[Saved entries]
################

(** The loop runs its body on the complete lines of the buffer, first to
    last, and leaves what follows the last line feed. *)
Lemma stdin_loop_lines (n : nat) : forall st,
  String.length (buffer st) < n ->
  whole_loop st
  = set_buffer (snd (lines_and_rest (buffer st)))
               (lines_body (fst (lines_and_rest (buffer st))) st).
Proof.
  induction n as [|n IH]; intros st Hn; [lia|].
  destruct (index_of_newline (buffer st)) as [idx|] eqn:E.
  - destruct (cut_at_newline (buffer st) idx E) as [Hcut Hraw].
    pose proof (slice_from_shorter (buffer st) idx E) as Hshort.
    set (raw := slice_to idx (buffer st)) in *.
    set (rest := slice_from (S idx) (buffer st)) in *.
    clearbody raw rest.
    rewrite (stdin_loop_first_line apiKey search JSON_parse raw rest st Hraw Hcut).
    rewrite IH; [|rewrite on_line_buffer; cbn [set_buffer buffer]; lia].
    rewrite on_line_buffer. cbn [set_buffer buffer].
    rewrite Hcut, (lines_and_rest_first raw rest Hraw).
    cbn [fst snd].
    change (lines_body (raw :: fst (lines_and_rest rest)) st)
      with (lines_body (fst (lines_and_rest rest)) (body (trim raw) st)).
    change {| buffer := rest; stdout := stdout st; pending := pending st |}
      with (set_buffer rest st).
    rewrite on_line_set_buffer, each_line_set_buffer. reflexivity.
  - rewrite (loop_without_newline apiKey search JSON_parse st E).
    rewrite (lines_and_rest_partial _ E). cbn [fst snd each_line fold_left].
    symmetry. apply set_buffer_same.
Qed.

Lemma on_data_lines chunk st :
  feed chunk st
  = set_buffer (snd (lines_and_rest (buffer st ++ chunk)))
               (lines_body (fst (lines_and_rest (buffer st ++ chunk))) st).
Proof.
  unfold on_data.
  rewrite (stdin_loop_lines (S (String.length (buffer st ++ chunk))));
    [|cbn [set_buffer buffer]; lia].
  cbn [set_buffer buffer]. rewrite each_line_set_buffer. reflexivity.
Qed.

(** The [while] loop with [indexOf] and [slice] is a line splitter: it runs
    its body on each complete line of the buffer, trimmed, first to last,
    and keeps what follows the last line feed; the lines and the remainder
    put back together with line feeds are the buffer, and the buffer it
    leaves holds no line feed. *)
Theorem stdin_loop_processes_lines (st : stdio_state) :
  let ls := fst (lines_and_rest (buffer st)) in
  let rest := snd (lines_and_rest (buffer st)) in
  whole_loop st
  = set_buffer rest (fold_left (fun s l => body (trim l) s) ls st)
  /\ buffer st
     = fold_right (fun l acc => (l ++ String newline acc)%string) rest ls
  /\ Forall (fun l => index_of_newline l = None) ls
  /\ index_of_newline (buffer (whole_loop st)) = None.
Proof.
  intros ls rest.
  pose proof (stdin_loop_lines (S (String.length (buffer st))) st
                (Nat.lt_succ_diag_r _)) as E.
  destruct (lines_and_rest_sound (buffer st)) as [Hs [Hls Hrest]].
  split; [exact E|]. split; [exact Hs|]. split; [exact Hls|].
  rewrite E. exact Hrest.
Qed.

(** How the input is cut into chunks does not matter: two chunks one after
    the other leave the transport in the state the two joined in one chunk
    leave it in - same buffer, same lines written, same dispatches started. *)
Theorem chunking_is_irrelevant (a b : string) (st : stdio_state) :
  feed b (feed a st) = feed (a ++ b) st.
Proof.
  rewrite (on_data_lines b (feed a st)).
  rewrite (on_data_lines a st), (on_data_lines (a ++ b) st).
  cbn [set_buffer buffer].
  rewrite <- append_assoc.
  rewrite (lines_and_rest_app (buffer st ++ a) b). cbn [fst snd].
  rewrite each_line_app, each_line_set_buffer. reflexivity.
Qed.

(** A chunk that brings no line feed is only added to the buffer: nothing is
    parsed, written or dispatched, however long the pending line gets. *)
Theorem partial_line_is_buffered (chunk : string) (st : stdio_state) :
  index_of_newline (buffer st ++ chunk) = None ->
  feed chunk st = set_buffer (buffer st ++ chunk) st.
Proof.
  intros H. unfold on_data.
  exact (loop_without_newline apiKey search JSON_parse
           (set_buffer (buffer st ++ chunk) st) H).
Qed.

(** A line that is empty once trimmed - empty, blanks, a lone carriage
    return - is dropped: no parse, no output line, no dispatch. *)
Theorem blank_line_is_skipped (st : stdio_state) (raw rest : string) :
  buffer st = (raw ++ String newline rest)%string ->
  index_of_newline raw = None ->
  trim raw = "" ->
  whole_loop st = whole_loop (set_buffer rest st).
Proof.
  intros Hbuf Hraw Hblank.
  rewrite (stdin_loop_first_line apiKey search JSON_parse raw rest st Hraw Hbuf).
  unfold on_line. rewrite Hblank. reflexivity.
Qed.
(** * SGS::XMLReader: a pull-style element queue over a push-style XML tokenizer

    Shallow embedding of [csrc/cppapi/Source/XMLParser/XMLReader.cpp].

    The reader owns an expat parser and borrows a byte stream.  [Parse]
    reads chunks from the stream and feeds them to expat, whose callbacks
    ([XMLAdapter]) allocate one [XMLElement] per event and append its
    address to the pending list [mElements].  [IsEOF] and [ReadElement]
    are the public pull interface.

    The two collaborators that are not part of this file of the program,
    the byte stream ([Platform/IStream.h]) and the expat library
    ([expat.h]), are interfaces here: type classes whose operations the
    reader calls.  The free store is explicit: elements live in a heap
    indexed by addresses, and the reader holds addresses, as the C++
    object holds pointers. *)

From Stdlib Require Import ZArith Lia Strings.String Strings.Byte Lists.List.
From stdpp Require Import gmap strings list fin_maps relations.

Local Open Scope nat_scope.

(** ** Data model *)

(** [std::wstring] and [const XML_Char*] (expat is built with
    [XML_UNICODE_WCHAR_T], so [XML_Char] is [wchar_t]): a character
    string.  Raw input is a list of bytes. *)
Abbreviation wstring := string (only parsing).
Abbreviation bytes := (list byte) (only parsing).

(** [SGS::XMLElementKind] and [SGS::XMLElement].  The header that
    declares them, [XMLReader.h], is not among the sources: the record
    has the three members this translation unit assigns, [kind], [name]
    and [attributes] (indexed by key and assigned through [operator[]]:
    a [std::map] from string to string). *)
Inductive XMLElementKind := kStart | kEnd | kText.

Record XMLElement := mkXMLElement {
  kind : XMLElementKind;
  name : wstring;
  attributes : gmap string string
}.

(** [new SGS::XMLElement] followed by the assignment of [kind]: the string
    and the map are default-constructed, hence empty. *)
Definition new_XMLElement (k : XMLElementKind) : XMLElement :=
  {| kind := k; name := EmptyString; attributes := ∅ |}.

Definition set_name (n : wstring) (e : XMLElement) : XMLElement :=
  {| kind := kind e; name := n; attributes := attributes e |}.

(** [pElement->attributes[key] = value] *)
Definition set_attribute (e : XMLElement) (kv : wstring * wstring) : XMLElement :=
  {| kind := kind e; name := name e;
     attributes := <[kv.1 := kv.2]> (attributes e) |}.

(** The free store holding the elements allocated by the callbacks. *)
Abbreviation addr := positive (only parsing).
Abbreviation heap_t := (gmap positive XMLElement) (only parsing).

(** [new]: a cell that is not allocated at the moment. *)
Definition new_addr (h : heap_t) : addr := fresh (dom h).

(** [delete p]; deleting the null pointer does nothing. *)
Definition delete_ptr (p : option addr) (h : heap_t) : heap_t :=
  match p with
  | None => h
  | Some a => delete a h
  end.

(** [class xml_error : public std::exception]: it has no data member, and
    its constructor [xml_error(const wchar_t* /*what*/) {}] has an empty
    body. *)
Inductive xml_error : Set := mk_xml_error.

Definition xml_error_new (what : wstring) : xml_error := mk_xml_error.

(** [(int)length] for a [size_t] length: two's complement wrap-around to
    32 bits. *)
Definition int_of_size_t (n : nat) : Z :=
  ((Z.of_nat n + 2 ^ 31) mod 2 ^ 32 - 2 ^ 31)%Z.

(** ** The collaborators *)

(** The byte source, [SGS::IStream]: the five member functions [Parse]
    calls.  A read returns the bytes delivered (their number is the
    [size_t] the C++ call returns) and the stream after the read. *)
Module IStream.
Class t (S : Type) := {
  IsEOF : S → bool;
  CanReadOptimized : S → bool;
  GetLength : S → nat;
  Read : S → nat → bytes * S;
  ReadOptimized : S → nat → bytes * S
}.
End IStream.

(** The events expat reports through the three registered handlers.  The
    attribute array [atts] (name, value, name, value, ..., NULL) is the
    list of its pairs; character data [(s, len)] is the span itself. *)
Inductive XMLEvent :=
| StartElement (name : wstring) (atts : list (wstring * wstring))
| EndElement (name : wstring)
| CharacterData (s : wstring).

Inductive XML_Status := XML_STATUS_ERROR | XML_STATUS_OK | XML_STATUS_SUSPENDED.

(** The part of expat the reader uses.  [XML_Parse p s len isFinal] runs
    the handlers synchronously, in order, before it returns: the result
    is the list of handler calls, the parser afterwards and the status.
    Error codes are the values of [enum XML_Error]. *)
Module Expat.
Class t (P : Type) := {
  XML_Parse : P → bytes → Z → bool → list XMLEvent * P * XML_Status;
  XML_GetErrorCode : P → Z;
  XML_ErrorString : Z → wstring
}.
End Expat.

(** ** Results of a member function *)

(** A call returns a value, leaves by an exception, has undefined
    behaviour (a null pointer is dereferenced, [front()] is taken of an
    empty list), or has not finished within the given number of loop
    iterations. *)
Inductive outcome (St A : Type) :=
| Returned (a : A) (st : St)
| Thrown (e : xml_error) (st : St)
| Undefined
| OutOfFuel.
Arguments Returned {St A} a st.
Arguments Thrown {St A} e st.
Arguments Undefined {St A}.
Arguments OutOfFuel {St A}.

Definition bind {St A B} (o : outcome St A) (k : A → St → outcome St B)
  : outcome St B :=
  match o with
  | Returned a st => k a st
  | Thrown e st => Thrown e st
  | Undefined => Undefined
  | OutOfFuel => OutOfFuel
  end.

Notation "'let!' ( x , st ) := o 'in' k" := (bind o (λ x st, k))
  (at level 10, x name, st name, o at level 100, k at level 200,
   only parsing).

(** ** The reader *)

Section Reader.
Context {S P : Type} {stream : IStream.t S} {expat : Expat.t P}.

(** [BUFSIZ] of [<stdio.h>]: the size of the local read buffer. *)
Variable BUFSIZ : nat.

(** The data members of [SGS::XMLReader] (those the constructor
    initialises and the member functions use), and the free store.
    [mpStream] is a pointer to a stream the reader does not own: the
    field holds the state of that stream, [None] for the null pointer.
    [mParser] is [None] when [XML_ParserCreate] returned [NULL].
    [mElements] is a [std::list] of pointers, [mpCurrentElement] a
    pointer, null at first. *)
Record XMLReader := mkXMLReader {
  mpStream : option S;
  mParser : option P;
  mElements : list addr;
  mpCurrentElement : option addr;
  heap : heap_t
}.
(** C9.  Four calls of [rotate] in a row with the same flag, left or
    right, on a non-empty rectangular image buffer all return [True] and
    give back the [R]×[C] image with every pixel object where it was. *)
Theorem four_rotations_identity img R C t s (right : bool) :
  image_buffer (heap s) img R C t →
  ∃ s1 s2 s3 s4,
    rotate img (VBool right) s = Ok (VBool true) s1
    ∧ rotate img (VBool right) s1 = Ok (VBool true) s2
    ∧ rotate img (VBool right) s2 = Ok (VBool true) s3
    ∧ rotate img (VBool right) s3 = Ok (VBool true) s4
    ∧ image_buffer (heap s4) img R C t
    ∧ (∀ i j, pixel_at (heap s4) img i j = pixel_at (heap s) img i j)
    ∧ only_writes img (heap s) (heap s4)
    ∧ stdout s4 = stdout s.
Proof.
  intros Hbuf. pose proof Hbuf as [Ht Hrect HR HC Hpx].
  destruct (rotate_spec _ _ _ _ _ right Hbuf) as (s1 & Hrun1 & Hbuf1 & Hw1 & Hout1).
  destruct (rotate_spec _ _ _ _ _ right Hbuf1) as (s2 & Hrun2 & Hbuf2 & Hw2 & Hout2).
  destruct (rotate_spec _ _ _ _ _ right Hbuf2) as (s3 & Hrun3 & Hbuf3 & Hw3 & Hout3).
  destruct (rotate_spec _ _ _ _ _ right Hbuf3) as (s4 & Hrun4 & Hbuf4 & Hw4 & Hout4).
  rewrite (rotated_four_times R C) in Hbuf4 by done.
  pose proof (only_writes_trans _ _ _ _
    (only_writes_trans _ _ _ _ (only_writes_trans _ _ _ _ Hw1 Hw2) Hw3) Hw4) as Hw.
  exists s1, s2, s3, s4. repeat (split; [done|]).
  split; [|split; [done|congruence]].
  intros i j. apply pixel_at_same_table with t; [done|by destruct Hbuf4|].
  intros p Hp. by eapply pixel_frame.
Qed.
(** * go-config: the configuration aggregator

    A shallow embedding of package [config] as found in
    [source/consul/consul.go] (the aggregator with its per-source ingestion
    loop, cold-start read path, fan-out and watchers) and of [options.go],
    followed by the properties of the specification checked against it.

    Conventions of the embedding.
    - A Go pointer or interface value that may be [nil] is an [option].
    - A Go result pair [(x, err)] is a pair of options, as the code tests
      [err] and uses [x] separately.
    - The collaborators the package receives through interfaces
      ([source.Source], [source.Watcher], [reader.Reader], [reader.Values],
      [Value]) are records of methods or fields of the class
      [Collaborators]; the state of the outside world they read is [Env].
    - The embedded [sync.RWMutex] is the bit [mu].  Every critical section
      runs as one atomic step, so a step finds [mu] set only when an earlier
      path returned without unlocking; acquiring the lock then waits for an
      unlock that no path of the package performs.
    - Goroutines are kept in the state as tasks with a program point
      ([loops], [removers]) and advance by explicit steps. *)

From Stdlib Require Import ZArith Lia Bool.
From Stdlib Require Strings.Byte.
From stdpp Require Import base option list gmap strings.

Local Open Scope Z_scope.

(** ** Basic data *)

(** A Go [error] value; the nil error is [None]. *)
Definition error := string.

(** A Go [[]byte]. *)
Abbreviation bytes := (list Byte.byte).

(** [bytes.Equal]: same length and same bytes (a nil slice equals an empty
    one, both are the empty list here). *)
Fixpoint bytes_Equal (a b : bytes) : bool :=
  match a, b with
  | [], [] => true
  | x :: a', y :: b' => Byte.eqb x y && bytes_Equal a' b'
  | _, _ => false
  end.

(** Go's [int] ([c.idx]) is 64 bits wide; [c.idx++] wraps. *)
Definition int_wrap (z : Z) : Z := (z + 2 ^ 63) mod 2 ^ 64 - 2 ^ 63.

(** ** Package [source] (interfaces used by the aggregator) *)
Module source.

(** [source.ChangeSet]; [Data] may be a nil slice. *)
Record ChangeSet := mkChangeSet {
  Data : option bytes;
  Checksum : string;
  Name : string;          (* the field [Source] *)
  Timestamp : Z
}.

(** [source.Watcher]: the change stream of one source. *)
Record Watcher (Env : Type) := mkWatcher {
  Next : Env -> (option ChangeSet * option error) * Env;
  Stop : Env -> option error * Env
}.

(** [source.Source]. *)
Record Source (Env : Type) := mkSource {
  Read : Env -> (option ChangeSet * option error) * Env;
  String : string;
  Watch : Env -> (option (Watcher Env) * option error) * Env
}.

Arguments Next {Env}.
Arguments Stop {Env}.
Arguments Read {Env}.
Arguments String {Env}.
Arguments Watch {Env}.
Arguments mkWatcher {Env}.
Arguments mkSource {Env}.
End source.

(** ** Package [reader] *)
Module reader.

(** [reader.Reader]: [Parse] merges the change sets it is given, [Values]
    builds the value tree of a merged set. *)
Record Reader (Values : Type) := mkReader {
  Parse : list (option source.ChangeSet) -> option source.ChangeSet * option error;
  Values_of : option source.ChangeSet -> option Values * option error
}.

Arguments Parse {Values}.
Arguments Values_of {Values}.
Arguments mkReader {Values}.
End reader.

(** What the package takes from outside: the world the sources live in, the
    value types of the reader with the two methods the aggregator calls, the
    constructor [newValue], the default reader [json.NewReader()] and the
    clock. *)
Class Collaborators := {
  Env : Type;
  Value : Type;
  Values : Type;
  Value_Bytes : Value -> bytes;
  Values_Get : Values -> list string -> Value;
  Values_Bytes : Values -> bytes;
  newValue : Value;
  json_NewReader : reader.Reader Values;
  time_Now : Env -> Z
}.

(** ** Channels *)

(** A buffered channel: capacity and queued elements. *)
Record chan (A : Type) := mkChan { cap : nat; buf : list A }.
Arguments mkChan {A}.
Arguments cap {A}.
Arguments buf {A}.

(** [make(chan A, n)]. *)
Definition make_chan {A} (n : nat) : chan A := mkChan n [].

(** [select { case ch <- v: default: }]: the send proceeds when the buffer
    has room, otherwise the default case runs and [v] is not sent. *)
Definition try_send {A} (ch : chan A) (v : A) : chan A :=
  if (length (buf ch) <? cap ch)%nat then mkChan (cap ch) (buf ch ++ [v]) else ch.

(** A receive that can proceed takes the oldest element. *)
Definition try_recv {A} (ch : chan A) : option (A * chan A) :=
  match buf ch with
  | [] => None
  | v :: rest => Some (v, mkChan (cap ch) rest)
  end.

Section Aggregator.
Context `{Collaborators}.

Abbreviation Source := (source.Source Env).
Abbreviation Stream := (source.Watcher Env).
Abbreviation Reader := (reader.Reader Values).
Abbreviation ChangeSet := source.ChangeSet.

(** ** [options.go] *)
Record Options := mkOptions {
  opt_Reader : Reader;
  opt_Source : list Source
}.

Definition Option_ := Options -> Options.

Definition WithSource (s : Source) : Option_ :=
  fun o => mkOptions (opt_Reader o) (opt_Source o ++ [s]).

Definition WithReader (r : Reader) : Option_ :=
  fun o => mkOptions r (opt_Source o).

(** ** [type watcher struct] *)
Record watcher := mkW {
  w_exit : bool;              (* [exit chan bool]: true once closed *)
  w_path : list string;
  w_value : Value;
  w_updates : chan Value
}.

(** ** [type config struct] *)
Record config := mkConfig {
  exit : bool;                          (* [exit chan bool]: true once closed *)
  opts : Options;
  mu : bool;                            (* the embedded [sync.RWMutex] *)
  set : option ChangeSet;
  vals : option Values;
  sets : list (option ChangeSet);
  sources : list Source;
  idx : Z;
  watchers : gmap Z nat                 (* [map[int]*watcher], values are addresses *)
}.
(** * remote_train_dashboard: the monitoring core of [app.py]

    A shallow embedding of the Flask application [app.py]: the remote
    executor ([run_ssh_command], [run_rsync]), the two metric collectors
    ([fetch_nvidia_smi], [fetch_tensorboard_data]), the monitoring
    controller ([start_monitoring], [stop_monitoring]) and the read-only
    API handlers, followed by the properties of the specification.

    Python's module-level globals become one [state] record that is threaded
    through a small state-and-exception monad; [try ... except Exception]
    becomes [try_except]; [with data_lock:] becomes [with_lock].  Everything
    outside the interpreter (child processes, the wall clock, the local
    file system, [json.loads]) is read from a [runtime] record, indexed by a
    logical clock so that two calls may see different answers. *)

From Stdlib Require Import ZArith NArith Ascii String List Bool Lia.
From stdpp Require Import base option list strings gmap.

Local Open Scope string_scope.
Local Open Scope list_scope.
Set Warnings "-register-all".

(** ** Python built-ins used by the program

    A Python [str] is modelled as a Rocq [string]; every [ascii] stands for
    one code point below 256.  On that range the white space of [str.strip]
    and the decimal digits of [float] are exactly the ones listed here. *)
Module Py.

Definition code (c : ascii) : nat := nat_of_ascii c.

(** [str.isspace] on a single code point below 256. *)
Definition isspace (c : ascii) : bool :=
  let n := code c in
  (((9 <=? n) && (n <=? 13)) || ((28 <=? n) && (n <=? 32))
   || (n =? 133) || (n =? 160))%nat.

Definition isdigit (c : ascii) : bool :=
  let n := code c in ((48 <=? n) && (n <=? 57))%nat.

Definition digit_value (c : ascii) : N := N.of_nat (code c - 48).

Fixpoint lstrip_chars (drop : ascii -> bool) (l : list ascii) : list ascii :=
  match l with
  | c :: l' => if drop c then lstrip_chars drop l' else l
  | [] => []
  end.

Definition rstrip_chars (drop : ascii -> bool) (l : list ascii) : list ascii :=
  rev (lstrip_chars drop (rev l)).

(** [s.strip()] *)
Definition strip (s : string) : string :=
  string_of_list_ascii
    (rstrip_chars isspace (lstrip_chars isspace (list_ascii_of_string s))).

(** [s.lstrip(chars)] for a one-character [chars]; the program only calls
    [lstrip('/')]. *)
Definition lstrip (ch : ascii) (s : string) : string :=
  string_of_list_ascii (lstrip_chars (Ascii.eqb ch) (list_ascii_of_string s)).

(** [s.split(sep)] for a one-character separator: never empty. *)
Fixpoint split (sep : ascii) (s : string) : list string :=
  match s with
  | EmptyString => [EmptyString]
  | String c s' =>
      if Ascii.eqb c sep then EmptyString :: split sep s'
      else match split sep s' with
           | h :: t => String c h :: t
           | [] => [String c EmptyString]
           end
  end.

(** [sep.join(parts)] *)
Fixpoint join (sep : string) (parts : list string) : string :=
  match parts with
  | [] => ""
  | [p] => p
  | p :: ps => p +:+ sep +:+ join sep ps
  end.

(** [needle in haystack] for two strings. *)
Fixpoint contains (needle haystack : string) : bool :=
  String.prefix needle haystack
  || match haystack with
     | EmptyString => false
     | String _ h' => contains needle h'
     end.

(** The value of a float literal, kept exact: [Finite neg m e] stands for
    [(-1)^neg * m * 10^e].  The rounding to a binary double that CPython
    performs afterwards is not modelled; no property below looks at the
    numeric value. *)
Inductive float : Type :=
| Finite (negative : bool) (mantissa : N) (exp10 : Z)
| Infinity (negative : bool)
| NaN.

(** digitpart ::= digit (["_"] digit)*, after the first digit has been
    read: returns the accumulated value, the number of digits read and the
    rest of the input. *)
Fixpoint digitpart_tail (acc : N) (n : nat) (l : list ascii)
  : N * nat * list ascii :=
  match l with
  | c :: l' =>
      if isdigit c then digitpart_tail (acc * 10 + digit_value c) (S n) l'
      else if Ascii.eqb c "_" then
        match l' with
        | d :: l'' =>
            if isdigit d
            then digitpart_tail (acc * 10 + digit_value d) (S n) l''
            else (acc, n, l)
        | [] => (acc, n, l)
        end
      else (acc, n, l)
  | [] => (acc, n, [])
  end.

(** An optional digitpart continuing the accumulator [acc]. *)
Definition digitpart (acc : N) (l : list ascii) : N * nat * list ascii :=
  match l with
  | c :: l' =>
      if isdigit c then digitpart_tail (acc * 10 + digit_value c) 1 l'
      else (acc, O, l)
  | [] => (acc, O, [])
  end.

Definition sign (l : list ascii) : bool * list ascii :=
  match l with
  | c :: l' =>
      if Ascii.eqb c "-" then (true, l')
      else if Ascii.eqb c "+" then (false, l')
      else (false, l)
  | [] => (false, [])
  end.

(** exponent ::= ("e" | "E") [sign] digitpart, then the end of input. *)
Definition exponent (l : list ascii) : option Z :=
  match l with
  | [] => Some 0%Z
  | c :: l' =>
      if Ascii.eqb c "e" || Ascii.eqb c "E" then
        let '(neg, l1) := sign l' in
        match digitpart 0 l1 with
        | (e, S _, []) => Some (if neg then (- Z.of_N e)%Z else Z.of_N e)
        | _ => None
        end
      else None
  end.

(** number ::= [digitpart] "." digitpart | digitpart ["."] *)
Definition floatnumber (neg : bool) (l : list ascii) : option float :=
  let '(int_value, int_digits, l1) := digitpart 0 l in
  let '(m, frac_digits, l2) :=
    match l1 with
    | c :: l1' =>
        if Ascii.eqb c "." then digitpart int_value l1'
        else (int_value, O, l1)
    | [] => (int_value, O, [])
    end in
  match (int_digits + frac_digits)%nat with
  | O => None
  | S _ =>
      match exponent l2 with
      | Some e => Some (Finite neg m (e - Z.of_nat frac_digits))
      | None => None
      end
  end.

Definition lower (c : ascii) : ascii :=
  let n := code c in
  if ((65 <=? n) && (n <=? 90))%nat then ascii_of_nat (n + 32) else c.

(** [float(s)] on a string: [None] stands for the [ValueError]. *)
Definition parse_float (s : string) : option float :=
  let body :=
    rstrip_chars isspace (lstrip_chars isspace (list_ascii_of_string s)) in
  let '(neg, l) := sign body in
  let word := string_of_list_ascii (map lower l) in
  if String.eqb word "inf" || String.eqb word "infinity" then Some (Infinity neg)
  else if String.eqb word "nan" then Some NaN
  else floatnumber neg l.

(** [l[-n:]] for a positive [n]. *)
Definition last_n {A} (n : nat) (l : list A) : list A :=
  skipn (length l - n) l.

End Py.

(** ** Data model *)

(** What [json.loads] returns: dict, list, str, int, float, bool or None.
    A dict is kept as its list of items; its keys are distinct. *)
Inductive json : Type :=
| JNull
| JBool (b : bool)
| JInt (n : Z)
| JFloat (x : Py.float)
| JStr (s : string)
| JArr (items : list json)
| JObj (members : list (string * json)).

(** A raised exception: its class name and [str(e)]. *)
Record exn : Type := Exception { exc_class : string; exc_text : string }.

Inductive result (A : Type) : Type :=
| Return (a : A)
| Raise (e : exn).
Arguments Return {A} a.
Arguments Raise {A} e.

(** [subprocess.CompletedProcess] with [capture_output=True, text=True]. *)
Record CompletedProcess : Type := Completed {
  cp_stdout : string;
  cp_stderr : string;
  cp_returncode : Z
}.

(** The configuration read from the environment at import time and the
    world outside the interpreter.  The oracles take the logical clock of
    the call, so that the remote host and the local disk may change between
    two calls. *)
Record runtime : Type := Runtime {
  SSH_HOST : string;
  SSH_PORT : string;
  SSH_KEY_PATH : string;
  SSH_USERNAME : string;
  TENSORBOARD_LOGS_PATH : string;
  IMAGE_SAMPLES_PATH : string;
  REMOTE_VENV_PATH : string;
  MAIN_THREAD_OUTPUT : string;
  LOCAL_OUTPUT_PATH : string;
  TENSORBOARD_SCRIPT_PATH : string;
  (** [subprocess.run(argv, capture_output=True, text=True)]: the child's
      captured result, or the exception of a failed spawn. *)
  subprocess_run : nat -> list string -> result CompletedProcess;
  (** [datetime.now().isoformat()] *)
  datetime_now_isoformat : nat -> string;
  (** [os.path.exists(path)] *)
  os_path_exists : nat -> string -> bool;
  (** [open(path, 'r', encoding='utf-8', errors='replace').read()] *)
  read_text : nat -> string -> result string;
  (** [json.loads(text)] *)
  json_loads : string -> result json;
  (** [repr(s)] of a string, as it appears in [float]'s error text. *)
  repr : string -> string;
  (** The text of the [TypeError] that an operator raises on a value. *)
  type_error_text : string -> json -> string
}.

################

Copy exactly the lines above, starting at the opening line and finishing at the line in which "clearbody raw rest." occurs.

ANSWER TO THIS TASK:
(** The loop runs its body on the complete lines of the buffer, first to
    last, and leaves what follows the last line feed. *)
Lemma stdin_loop_lines (n : nat) : forall st,
  String.length (buffer st) < n ->
  whole_loop st
  = set_buffer (snd (lines_and_rest (buffer st)))
               (lines_body (fst (lines_and_rest (buffer st))) st).
Proof.
  induction n as [|n IH]; intros st Hn; [lia|].
  destruct (index_of_newline (buffer st)) as [idx|] eqn:E.
  - destruct (cut_at_newline (buffer st) idx E) as [Hcut Hraw].
    pose proof (slice_from_shorter (buffer st) idx E) as Hshort.
    set (raw := slice_to idx (buffer st)) in *.
    set (rest := slice_from (S idx) (buffer st)) in *.
    clearbody raw rest.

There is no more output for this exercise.